TASK DETAILS: From the listing below, copy only the lines running from the line that contains "rewrite He in Hout. by rewrite <- Hfree." to the line that contains "(** X2. Swapping", both included.

==========

(** X1. Decoding a bitstream under either polarity ends, and returns a list
    whenever the bitstream does not hold the character ["$"], whatever other
    characters it holds; the only exception it can raise is [TypeError], and
    only on a bitstream that holds ["$"]. *)
Theorem decode_with_polarity_exceptions {A : Arith} (cfg : config)
    (bitstream : string) (dictionary : gset string) (invert : bool) :
  decode_with_polarity cfg bitstream dictionary invert ≠ NoFuel ∧
  (sentinel_free bitstream →
   ∃ ranked, decode_with_polarity cfg bitstream dictionary invert = Ok ranked) ∧
  (∀ e, decode_with_polarity cfg bitstream dictionary invert = Raise e →
        e = TypeError ∧ ¬ sentinel_free bitstream).
Proof.
  unfold decode_with_polarity.
  set (bits := replace "0" "-" (replace "1" "." _)).
  pose proof (brute_force_decode_outcome cfg bits dictionary) as Hout.
  pose proof (polarity_sentinel_free bitstream invert) as Hfree. fold bits in Hfree.
  split; [intros Hno; by rewrite Hno in Hout|]. split.
  - intros Hb. apply Hfree in Hb.
    destruct (brute_force_decode _ _ _) as [ranked|e|]; [eauto|done|done].
  - intros e He. split; [by apply brute_force_decode_raises in He|].
    rewrite He in Hout. by rewrite <- Hfree.
Qed.

(** ** Polarity *)

Lemma swap_bits_involutive (s : string) : swap_bits (swap_bits s) = s.
Proof.
  unfold swap_bits. rewrite list_ascii_of_string_of_list_ascii, map_map.
  rewrite <- (string_of_list_ascii_of_string s) at 2. f_equal.
  rewrite <- (map_id (list_ascii_of_string s)) at 2.
  apply map_ext. intros c.
  destruct (Ascii.eqb c "1") eqn:E1.
  - apply Ascii.eqb_eq in E1. by subst.
  - destruct (Ascii.eqb c "0") eqn:E0.
    + apply Ascii.eqb_eq in E0. by subst.
    + by rewrite E1, E0.
Qed.

(** X2. Swapping the bits of a bitstream is an involution, and it exchanges
    the two polarities: decoding the swapped bitstream under one polarity is
    decoding the bitstream under the other. *)
Theorem decode_with_polarity_swap {A : Arith} (cfg : config) (bitstream : string)
    (dictionary : gset string) (invert : bool) :
  swap_bits (swap_bits bitstream) = bitstream ∧
  decode_with_polarity cfg (swap_bits bitstream) dictionary (negb invert)
  = decode_with_polarity cfg bitstream dictionary invert.
Proof.
  split; [apply swap_bits_involutive|].
  unfold decode_with_polarity. destruct invert; simpl; [done|].
  by rewrite swap_bits_involutive.
Qed.

(** ** What the walk emits *)

Section Emits.

Context {A : Arith} (cfg : config).

#[local] Open Scope score_scope.

Lemma emitted_step (cur_word : string) (sentence : list string) (score : num)
    (items : list (ascii * pyobj)) (child : pyobj) (b : ascii) (i : nat)
    (rest : list ascii) (s : state) :
  assoc b items = Some child →
  emitted cfg cur_word sentence score child (S i) rest s →
  emitted cfg cur_word sentence score (PyDict items) i (b :: rest) s.
Proof.
  intros Hb (consumed & its & letter & Hne & Hpre & Hfollow & Hl & Hlen & ->).
  exists (b :: consumed), its, letter.
  split; [done|]. split; [by apply prefix_cons|].
  split; [simpl; by rewrite Hb|]. split; [done|]. split; [done|].
  simpl. do 3 f_equal. lia.
Qed.

Lemma trie_walk_emits (cur_word : string) (sentence : list string) (score : num)
    (rest : list ascii) :
  ∀ (node : pyobj) (i : nat) (next_states next_states' : list state),
    trie_walk cfg cur_word sentence score node i rest next_states
    = Ok next_states' →
    ∃ new, next_states' = next_states ++ new ∧
           Forall (emitted cfg cur_word sentence score node i rest) new.
Proof.
  induction rest as [|b rest IH]; intros node i next_states next_states'; simpl.
  { intros [= <-]. exists []. by rewrite app_nil_r. }
  destruct (py_contains b node) eqn:Hb;
    [|intros [= <-]; exists []; by rewrite app_nil_r].
  destruct node as [items|s]; simpl; [|done].
  simpl in Hb. apply bool_decide_eq_true in Hb as [child Hchild].
  rewrite Hchild. simpl.
  destruct (py_contains "$" child && (String.length cur_word <? MAX_WORD_LEN cfg)%nat)
    eqn:Hemit.
  - apply andb_true_iff in Hemit as [Hd Hlen]. apply Nat.ltb_lt in Hlen.
    destruct child as [citems|cs]; simpl; [|done].
    simpl in Hd. apply bool_decide_eq_true in Hd as [l Hl]. rewrite Hl. simpl.
    destruct l as [litems|letter]; simpl; [done|].
    intros Hwalk. apply IH in Hwalk as (new & -> & Hnew).
    eexists (_ :: new). rewrite <- app_assoc. split; [done|].
    constructor.
    + exists [b], citems, letter.
      split; [done|]. split; [apply prefix_cons, prefix_nil|].
      split; [simpl; by rewrite Hchild|]. split; [done|]. split; [done|].
      simpl. do 3 f_equal. lia.
    + eapply Forall_impl; [apply Hnew|]. intros s. by apply emitted_step.
  - intros Hwalk. apply IH in Hwalk as (new & -> & Hnew).
    exists new. split; [done|].
    eapply Forall_impl; [apply Hnew|]. intros s. by apply emitted_step.
Qed.

End Emits.

(** ** Invariants of the search *)

Section Invariant.

Context {A : Arith} (cfg : config) (dictionary : gset string) (bits : list ascii).

Variable I : state → Prop.
Variable R : result → Prop.

Hypothesis step :
  ∀ s visited results next_states visited' results' next_states',
    I s →
    process_state cfg dictionary bits s (visited, results, next_states)
    = Ok (visited', results', next_states') →
    ∃ new_results new_states,
      results' = results ++ new_results ∧
      next_states' = next_states ++ new_states ∧
      Forall R new_results ∧ Forall I new_states.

==========

RESULT OF THIS EXERCISE:
    rewrite He in Hout. by rewrite <- Hfree.
Qed.

(** ** Polarity *)

Lemma swap_bits_involutive (s : string) : swap_bits (swap_bits s) = s.
Proof.
  unfold swap_bits. rewrite list_ascii_of_string_of_list_ascii, map_map.
  rewrite <- (string_of_list_ascii_of_string s) at 2. f_equal.
  rewrite <- (map_id (list_ascii_of_string s)) at 2.
  apply map_ext. intros c.
  destruct (Ascii.eqb c "1") eqn:E1.
  - apply Ascii.eqb_eq in E1. by subst.
  - destruct (Ascii.eqb c "0") eqn:E0.
    + apply Ascii.eqb_eq in E0. by subst.
    + by rewrite E1, E0.
Qed.

(** X2. Swapping the bits of a bitstream is an involution, and it exchanges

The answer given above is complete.